Assim, as coisas somem e raramente retornam. Logo, mas logo mesmo, esqueceremos que o Procurador-Geral da República propôs projeto para relativizar a proibição de prova ilícita; que os juízes federais Moro e Bochenek escreveram um artigo no maior jornal do país dizendo que o problema do combate a impunidade é o processo penal, propondo relativizar o direito recursal; que a doutrina pindoramense aceitou passivamente a LINDB — uma lei com nome de chocolate, que apenas demonstra o fracasso da teoria do direito de um país de terceiro mundo (na verdade, já ninguém fala disso); que a doutrina e a juris(sem)prudência sepultaram a clareza do artigo 212 do CPP que estabelecia o acusatório no sistema processual penal (e que eu fui chamado de positivista porque queria apenas que se cumprisse “a letra clara da lei”); que o Tribunal de Justiça do Maranhão concedeu metade da herança a concubina adulterina com base no “princípio da afetividade” (ou algo dessa espécie pan-principiologista); que uma juíza da Bahia, em processo eleitoral, cassou um prefeito dizendo: não há provas mas eu testemunhei os fatos (com base em artigo da Lei Eleitoral que autoriza julgar por “presunções” — uma jabuticaba típica terceiro-mundista); já ninguém mais fala que na operação "lava jato", um dos réus, diretor de empresa, é defendido por Defensor Publico; em Minas Gerais, em um júri, o promotor pediu a absolvição e o assistente da acusação pediu a condenação; que inventaram os principíos (sic) da coloquialidade e da simplicidade (e mais 65 “princípios” desse jaez); que nos 27 tribunais dos estados da federação existem órgãos fracionários que utilizam a inversão do ônus da prova para condenar autores de furto, estelionato e trafico de drogas; que o Ministério Público em segundo grau não se importa se, no primeiro grau, seu colega ditou as alegações finais e o juiz já veio com a sentença pronta sem ler as respectivas peças (e o Tribunal de Justiça fez o mesmo);que pouco se cita fontes ou originalidade de ideias em Pindorama: só quem cita fonte mesmo é água mineral.[1] Onde estão essas notícias? Um bug tecnológico as comeu!
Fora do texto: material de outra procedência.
(** * zillow-scraper: the record resolution engine of [server.js]

    A shallow embedding of the address-resolution logic of the service
    (the latest snapshot of [server.js]: variant generation, the strict
    RapidAPI lookup, the fuzzy search-result scorer, the ordered path
    extractor, the [/zestimate] route and the expanded response builder),
    followed by the properties the specification states about them.

    Conventions of the embedding.
    - JavaScript strings are [string]s of 8-bit characters read as ASCII
      text: case mapping, whitespace and word classes are the ASCII ones.
    - JavaScript values are the JSON fragment ([value]); numbers are the
      integers, which is what identifiers, prices and zip codes are.
    - Property access sees own properties (object fields, array indices
      and [length], string indices and [length]); members inherited from
      the built-in prototypes are functions and lie outside [value].
    - The outside world (HTTP fetch, the headless browser) is a record of
      oracles that may depend on the history of earlier interactions; the
      code threads that history as a trace of events.
    - [String], [Number], [join] and template literals are total here. In
      JavaScript they raise a [TypeError] on an object that has a member
      called [toString], which a JSON body can carry and which is then
      never a function. The properties that would depend on it are stated
      for [plain] values, which have no such member. *)

From Stdlib Require Import List String Ascii ZArith Bool Lia Arith.
From Stdlib Require Import Numbers.DecimalString.
Import ListNotations.

Open Scope string_scope.
Open Scope Z_scope.

(* ================================================================== *)
(** ** Characters and strings *)

Module Js.

Definition code (c : ascii) : nat := nat_of_ascii c.

Definition between (lo hi : nat) (c : ascii) : bool :=
  (Nat.leb lo (code c) && Nat.leb (code c) hi)%bool.

Definition is_digit (c : ascii) : bool := between 48 57 c.
Definition is_upper (c : ascii) : bool := between 65 90 c.
Definition is_lower (c : ascii) : bool := between 97 122 c.

(** [\w] of a regular expression: [[A-Za-z0-9_]]. *)
Definition is_word (c : ascii) : bool :=
  (is_digit c || is_upper c || is_lower c || Nat.eqb (code c) 95)%bool.

(** White space of [String.prototype.trim] and of [\s]: tab, line feed,
    vertical tab, form feed, carriage return, space. *)
Definition is_space (c : ascii) : bool :=
  (between 9 13 c || Nat.eqb (code c) 32)%bool.

(** Line terminators, which [.] does not match. *)
Definition is_line_terminator (c : ascii) : bool :=
  (Nat.eqb (code c) 10 || Nat.eqb (code c) 13)%bool.

Definition lower_char (c : ascii) : ascii :=
  if is_upper c then ascii_of_nat (code c + 32) else c.

Fixpoint toLowerCase (s : string) : string :=
  match s with
  | EmptyString => EmptyString
  | String c r => String (lower_char c) (toLowerCase r)
  end.

Fixpoint trimStart (s : string) : string :=
  match s with
  | String c r => if is_space c then trimStart r else s
  | EmptyString => EmptyString
  end.

(** [trimEnd] drops the trailing run of white space. *)
Fixpoint trimEnd (s : string) : string :=
  match s with
  | EmptyString => EmptyString
  | String c r =>
      match trimEnd r with
      | EmptyString => if is_space c then EmptyString else String c EmptyString
      | r' => String c r'
      end
  end.

Definition trim (s : string) : string := trimEnd (trimStart s).

(** [s.replace(/[^\w]/g, "")] and [s.replace(/\D/g, "")]. *)
Fixpoint keep (p : ascii -> bool) (s : string) : string :=
  match s with
  | EmptyString => EmptyString
  | String c r => if p c then String c (keep p r) else keep p r
  end.

Definition startsWith (s p : string) : bool := String.prefix p s.

(** [s.includes(t)]: [t] occurs in [s] as a contiguous substring. *)
Fixpoint includes (s t : string) : bool :=
  (String.prefix t s ||
   match s with
   | EmptyString => false
   | String _ r => includes r t
   end)%bool.

(** Case-insensitive prefix test, as the [i] flag compares characters. *)
Fixpoint prefix_ci (p s : string) : bool :=
  match p, s with
  | EmptyString, _ => true
  | String a p', String b s' =>
      (Ascii.eqb (lower_char a) (lower_char b) && prefix_ci p' s')%bool
  | String _ _, EmptyString => false
  end.

(** [s.replace(new RegExp(pat, "gi"), rep)] for a literal, non-empty
    [pat]: matches are found left to right and do not overlap. [skip]
    counts the characters of the current match still to be consumed. *)
Fixpoint replace_from (skip : nat) (pat rep s : string) : string :=
  match s with
  | EmptyString => EmptyString
  | String c r =>
      match skip with
      | S k => replace_from k pat rep r
      | O =>
          if prefix_ci pat s
          then rep ++ replace_from (Nat.pred (String.length pat)) pat rep r
          else String c (replace_from O pat rep r)
      end
  end.

Definition replace_gi (pat rep s : string) : string := replace_from O pat rep s.

(** [s.split(sep)] for a one-character separator. *)
Fixpoint split (sep : ascii) (s : string) : list string :=
  match s with
  | EmptyString => [EmptyString]
  | String c r =>
      if Ascii.eqb c sep then EmptyString :: split sep r
      else match split sep r with
           | w :: ws => String c w :: ws
           | [] => [String c EmptyString]
           end
  end.

(** [xs.join(sep)] on strings. *)
Fixpoint join (sep : string) (xs : list string) : string :=
  match xs with
  | [] => EmptyString
  | [x] => x
  | x :: r => x ++ sep ++ join sep r
  end.

(** The longest prefix whose characters satisfy [p], and the rest. *)
Fixpoint span (p : ascii -> bool) (s : string) : string * string :=
  match s with
  | String c r =>
      if p c then let (a, b) := span p r in (String c a, b)
      else (EmptyString, s)
  | EmptyString => (EmptyString, EmptyString)
  end.

Fixpoint forallb_str (p : ascii -> bool) (s : string) : bool :=
  match s with
  | EmptyString => true
  | String c r => (p c && forallb_str p r)%bool
  end.

Definition string_of_Z (z : Z) : string := NilZero.string_of_int (Z.to_int z).
Definition string_of_nat (n : nat) : string := string_of_Z (Z.of_nat n).

(** Value of a run of decimal digits. *)
Fixpoint digits_value (acc : Z) (s : string) : Z :=
  match s with
  | EmptyString => acc
  | String c r => digits_value (10 * acc + Z.of_nat (code c - 48)) r
  end.

End Js.

(* ================================================================== *)
(** ** JavaScript values *)

#[local] Set Warnings "-register-all".

Inductive value : Type :=
| VUndef
| VNull
| VBool (b : bool)
| VNum (n : Z)
| VStr (s : string)
| VArr (items : list value)
| VObj (fields : list (string * value)).

Module V.

(** [ToBoolean]. *)
Definition truthy (v : value) : bool :=
  match v with
  | VUndef | VNull => false
  | VBool b => b
  | VNum n => negb (n =? 0)
  | VStr s => negb (String.eqb s "")
  | VArr _ | VObj _ => true
  end.

Definition nullish (v : value) : bool :=
  match v with
  | VUndef | VNull => true
  | _ => false
  end.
Numa palavra final: a terceirização da ciência e o “pacote de ajuste epistêmico”.
Não é preciso coadunar com as distorções da pós-modernidade. Não por mera escolha (ironia), mas porque não se pode dar o luxo de. Seria um suicídio jurídico-epistêmico. Nesse sentido, o direito aparentemente abdicou da tradição em prol de uma espécie de “carpe diem” de significações, deste modo, a própria construção do saber, que constitui historicamente o sujeito, resta ameaçada diante da plurivocidade de sentidos. 
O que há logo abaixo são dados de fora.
(** Reading a list back at the indices where a test holds is filtering. *)
Lemma comprehension_argwhere_from {A} (pre l : list A) (p : A → bool) :
  comprehension (getitem (pre ++ l))
    (Np.argwhere_from (length pre) (p <$> l))
  = Ok (filter (λ x, p x = true) l).
Proof.
  revert pre. induction l as [|x l IH]; intros pre; [done|].
  specialize (IH (pre ++ [x])%list).
  rewrite <- (assoc_L (++)) in IH. simpl in IH.
  rewrite length_app, Nat.add_1_r in IH.
  rewrite fmap_cons. simpl Np.argwhere_from.
  rewrite filter_cons. destruct (p x) eqn:Hp.
  - rewrite decide_True by done. cbn [comprehension].
    rewrite getitem_middle, IH. done.
  - rewrite decide_False by (by intros ?). apply IH.
Qed.

Lemma comprehension_argwhere {A} (l : list A) (p : A → bool) :
  comprehension (getitem l) (Np.argwhere (p <$> l))
  = Ok (filter (λ x, p x = true) l).
Proof. apply (comprehension_argwhere_from [] l p). Qed.

(** ** [get_best_score] in closed form *)

Lemma filter_eqb_with_score {A} (f : A → Z) (mx : Z) (l : list A) :
  filter (λ x, (f x =? mx) = true) l = with_score f mx l.
Proof.
  unfold with_score. apply list_filter_iff. intros x. apply Z.eqb_eq.
Qed.

Lemma get_best_score_unfold {A} (l : list A) (f : A → Z) (min_score : option Z)
    (mx : Z) :
  Np.max (f <$> l) = Ok mx →
  get_best_score l f min_score =
    Ok (match min_score with
        | Some m => if mx <=? m then [] else with_score f mx l
        | None => with_score f mx l
        end).
Proof.
  intros Hmx. unfold get_best_score.
  assert (Hsel : comprehension (getitem l)
            (Np.argwhere ((λ s, s =? mx) <$> (f <$> l))) = Ok (with_score f mx l)).
  { rewrite <- list_fmap_compose, <- filter_eqb_with_score.
    apply (comprehension_argwhere l (λ x, f x =? mx)). }
  destruct min_score as [m|]; rewrite Hmx; cbn.
  - destruct (mx <=? m); [done|]. cbn. apply Hsel.
  - apply Hsel.
Qed.

Lemma get_best_score_nil {A} (f : A → Z) (min_score : option Z) :
  get_best_score [] f min_score = Raise ValueError.
Proof. by destruct min_score. Qed.








(** ** Filters that keep all or nothing *)

Lemma filter_all {A} (P : A → Prop) `{!∀ x, Decision (P x)} (l : list A) :
  (∀ x, x ∈ l → P x) → filter P l = l.
Proof.
  induction l as [|x l IH]; intros Hall; [done|].
  rewrite filter_cons_True by (apply Hall, elem_of_cons; by left).
  f_equal. apply IH. intros y Hy. apply Hall, elem_of_cons. by right.
Qed.

Lemma filter_none {A} (P : A → Prop) `{!∀ x, Decision (P x)} (l : list A) :
  (∀ x, x ∈ l → ¬ P x) → filter P l = [].
Proof.
  induction l as [|x l IH]; intros Hnone; [done|].
  rewrite filter_cons_False by (apply Hnone, elem_of_cons; by left).
  apply IH. intros y Hy. apply Hnone, elem_of_cons. by right.
Qed.

(** ** The stages *)

Section StageFacts.
Context {A : Type}.
Variable name_of : A → string.
Variable params_of : A → list string.
Variable params_info likelihoods_info : targets.

Local Abbreviation sc_params := (score_params params_of params_info).
Local Abbreviation sc_likes := (score_likes name_of likelihoods_info).

Lemma score_params_nonneg (c : A) : 0 ≤ sc_params c.
Proof. unfold score_params. lia. Qed.

Lemma score_likes_nonneg (c : A) : 0 ≤ sc_likes c.
Proof. unfold score_likes. lia. Qed.

(** No declared parameter is a target name or alias: the score is 0. *)
Lemma score_params_disjoint (c : A) :
  (∀ p, p ∈ params_of c → p ∉ alias_set params_info) → sc_params c = 0.
Proof.
  intros Hdis. unfold score_params, params_renames.
  replace (list_to_set (params_of c) ∩ alias_set params_info)
    with (∅ : gset string); [done|].
  symmetry. apply leibniz_equiv. apply disjoint_intersection.
  intros p Hp%elem_of_list_to_set. by apply Hdis.
Qed.

(** No alias pattern matches the file name: the score is 0. *)
Lemma score_likes_no_match (c : A) :
  (∀ a, a ∈ alias_set likelihoods_info →
        Re.search (like_regexp a) (name_of c) = false) →
  sc_likes c = 0.
Proof.
  intros Hno. unfold score_likes, likes_regexps, likes_renames.
  replace (filter _ _) with (@nil Re.regex); [done|].
  symmetry. apply filter_none.
  intros r (a & -> & Ha%elem_of_elements)%list_elem_of_fmap.
  by rewrite (Hno a Ha).
Qed.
Parece que perdemos o senso que o Direito em terra brasilis deveria serre(s)publicano. Isto é, ao invés de uma amontoado de decisões particularistas, deveria espelhar nossa comu(m)nidade jurídica e social. Alguns não despertam para realidades como esta, pois vivem alienados na/pela dogmática, outros sabem, mas fingem que não sabem, por que de alguma forma isto lhe é oportuno. Outros, como eu — ou seja, estas preocupações são compartilhadas com muitas pessoas! — ao saber que sabem, preferem assumir uma postura crítica. Ou seja, ainda que outrora vendêssemos cobertores, com o fim da guerra esta prática tornou-se sem sentido, e aí reconfiguramos nosso itinerário. Ou, mesmo que desde antes já não vendêssemos cobertores para guerra, não seria agora que acobertaríamos a crise do Direito, talvez por que de vez em quando é necessário passar um pouco frio para passar saber que existe vida lá fora.
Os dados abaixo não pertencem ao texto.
(** * VAST validator: a shallow embedding of [validator/*.go]

    The development follows the Go package [validator] of
    admein-vast-generator: the generic XML tree ([parser.go]), the schema
    catalog ([catalog.go]), the recursive engine ([validator.go]), the hook
    registries ([custom.go]), the media probe ([http_helpers.go]) and the
    category summaries ([result.go]).

    Conventions.
    - A Go [string] is a [string]; a slice is a [list] ([nil] is [[]]); a Go
      [map[string]*T] whose entries are never [nil] is a [gmap string T].
      Where the code ranges over a map, whose order Go leaves open, the
      entries are taken in the order of [map_to_list] and the statements do
      not depend on that order.
    - A pointer to an analysis bucket held in [NodeResult.Analyses] is the
      category key of that bucket; a write through the pointer is an [alter]
      of the map at that key. A hook hands over a result of its own at every
      call, so no bucket is shared between two node results.
    - The requests of the HTTP client are effects on a network state [Net]
      that the traversal threads through, in the order of the calls.
    - Functions of the Go standard library that the package calls
      ([strings.TrimSpace], [strings.ToLower], [strconv.Quote] behind [%q],
      [url.Parse], the [encoding/xml] tokenizer, [http.Client.Do]) are
      parameters of the sections below; small ASCII instances are given at
      the end for concrete runs. *)

From Stdlib Require Import Ascii.
From stdpp Require Import gmap strings list fin_maps pretty.

Local Open Scope string_scope.
Local Open Scope Z_scope.
Local Open Scope list_scope.

(** ** [vast/version.go] *)

Definition Version := string.

Definition Version20 : Version := "2.0".
Definition Version30 : Version := "3.0".
Definition Version40 : Version := "4.0".
Definition Version41 : Version := "4.1".
Definition Version42 : Version := "4.2".
Definition Version43 : Version := "4.3".

(** ** [catalog.go]: the schema catalog *)

Record AttributeSpec := mkAttributeSpec {
  AS_Name : string;
  AS_Versions : list Version;
  AS_Required : bool;
  AS_AllowEmpty : bool
}.

Record ChildSpec := mkChildSpec {
  CS_Name : string;
  CS_Versions : list Version;
  CS_Optional : bool;
  CS_Multiple : bool
}.

Record NodeSpec := mkNodeSpec {
  NS_Name : string;
  NS_Versions : list Version;
  NS_Attributes : gmap string AttributeSpec;
  NS_Children : gmap string ChildSpec;
  NS_AllowUnknownChildren : bool
}.

(** [Catalog.Nodes]; the receiver of [node] is never [nil] in [Validate]
    ([WithCatalog] ignores a [nil] catalog). *)
Abbreviation Catalog := (gmap string NodeSpec).

Definition Catalog_node (c : Catalog) (name : string) : option NodeSpec :=
  c !! name.

(** The loop shared by the three [supports] methods. *)
Fixpoint versions_contain (vs : list Version) (version : Version) : bool :=
  match vs with
  | [] => false
  | v :: rest => if decide (v = version) then true else versions_contain rest version
  end.

Definition NodeSpec_supports (spec : NodeSpec) (version : Version) : bool :=
  versions_contain (NS_Versions spec) version.

Definition ChildSpec_supports (spec : ChildSpec) (version : Version) : bool :=
  versions_contain (CS_Versions spec) version.

Definition AttributeSpec_supports (spec : AttributeSpec) (version : Version) : bool :=
  versions_contain (AS_Versions spec) version.

(** [attribute] and [child] accept a [nil] receiver. *)
Definition NodeSpec_attribute (spec : option NodeSpec) (name : string) : option AttributeSpec :=
  match spec with
  | None => None
  | Some s => NS_Attributes s !! name
  end.

Definition NodeSpec_child (spec : option NodeSpec) (name : string) : option ChildSpec :=
  match spec with
  | None => None
  | Some s => NS_Children s !! name
  end.

(** ** [parser.go]: the generic tree *)

Record xml_Name := mkName { Space : string; Local : string }.

Record xml_Attr := mkAttr { Attr_Name : xml_Name; Attr_Value : string }.

#[local] Unset Elimination Schemes.

Inductive genericNode := mkNode {
  gn_Name : xml_Name;
  Attrs : list xml_Attr;
  gn_Children : list genericNode;
  Content : string
}.

#[local] Set Elimination Schemes.

Definition localName (n : genericNode) : string := Local (gn_Name n).

(** The loop returns at the first attribute whose local name matches. *)
Fixpoint attrValue_in (attrs : list xml_Attr) (name : string) : option string :=
  match attrs with
  | [] => None
  | attr :: rest =>
      if decide (Local (Attr_Name attr) = name) then Some (Attr_Value attr)
      else attrValue_in rest name
  end.

Definition attrValue (n : genericNode) (name : string) : option string :=
  attrValue_in (Attrs n) name.

(** ** Result types, as [validator.go] builds and reads them *)

Definition ResultStatus := string.

Definition StatusPass : ResultStatus := "pass".
Definition StatusFail : ResultStatus := "fail".
Definition StatusInfo : ResultStatus := "info".

Record AttributeResult := mkAttributeResult {
  AR_Name : string;
  AR_VersionSupport : list Version;
  AR_Status : ResultStatus;
  AR_Reasons : list string
}.

Record NodeAnalysisResult := mkAnalysis {
  Category : string;
  Status : ResultStatus;
  Reasons : list string;
  Attributes : list AttributeResult
}.

#[local] Unset Elimination Schemes.

Inductive NodeResult := mkNodeResult {
  Node : string;
  VersionSupport : list Version;
  Analyses : gmap string NodeAnalysisResult;
  Children : list NodeResult
}.

#[local] Set Elimination Schemes.

Definition IABAnalysisCategory : string := "iab.analysis".
Definition CustomAnalysisCategory : string := "custom.analysis".

Definition addReason (r : AttributeResult) (msg : string) : AttributeResult :=
  {| AR_Name := AR_Name r; AR_VersionSupport := AR_VersionSupport r;
     AR_Status := AR_Status r; AR_Reasons := AR_Reasons r ++ [msg] |}.

Definition setAttrStatus (r : AttributeResult) (s : ResultStatus) : AttributeResult :=
  {| AR_Name := AR_Name r; AR_VersionSupport := AR_VersionSupport r;
     AR_Status := s; AR_Reasons := AR_Reasons r |}.

Definition setAttrVersionSupport (r : AttributeResult) (vs : list Version) : AttributeResult :=
  {| AR_Name := AR_Name r; AR_VersionSupport := vs;
     AR_Status := AR_Status r; AR_Reasons := AR_Reasons r |}.

Definition addAttribute (nar : NodeAnalysisResult) (result : AttributeResult) : NodeAnalysisResult :=
  {| Category := Category nar; Status := Status nar; Reasons := Reasons nar;
     Attributes := Attributes nar ++ [result] |}.

Definition setAnalyses (nr : NodeResult) (m : gmap string NodeAnalysisResult) : NodeResult :=
  {| Node := Node nr; VersionSupport := VersionSupport nr; Analyses := m;
     Children := Children nr |}.

Definition setChildren (nr : NodeResult) (cs : list NodeResult) : NodeResult :=
  {| Node := Node nr; VersionSupport := VersionSupport nr; Analyses := Analyses nr;
     Children := cs |}.

(** [addAnalysis] makes sure the bucket exists; the pointer it returns is the
    bucket stored under [category]. *)
Definition addAnalysis (nr : NodeResult) (category : string) : NodeResult :=
  match Analyses nr !! category with
  | Some _ => nr
  | None =>
      setAnalyses nr (<[category := mkAnalysis category StatusPass [] []]> (Analyses nr))
  end.

(** A write through a bucket pointer obtained from [addAnalysis]. *)
Definition onAnalysis (category : string) (f : NodeAnalysisResult → NodeAnalysisResult)
    (nr : NodeResult) : NodeResult :=
  setAnalyses nr (alter f category (Analyses nr)).

(** The loop of [markFailure] over its variadic reasons. *)
Fixpoint appendReasons (acc reasons : list string) : list string :=
  match reasons with
  | [] => acc
  | reason :: rest =>
      if decide (reason = "") then appendReasons acc rest
      else appendReasons (acc ++ [reason]) rest
  end.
Afinal, a discricionariedade que afaga é a mesma que apedreja. O direito não é espelho da natureza, muito menos um devaneio-onírico-idealista. Muito embora a “verdade” contida nos resumos de Direito “prêt-à-porter” nos dizer o contrário. Mas por hoje é só. Quem não conseguiu chegar até o final da leitura é porque já deve estar por aí vendendo cobertores.



[1] Por favor, não vamos (re)discutir os itens exemplificativos; sobre eles já escrevi. Apenas fiz um elenco rápido “de memória”. Para demonstrar a nossa inserção nessa guerra de venda de cobertores.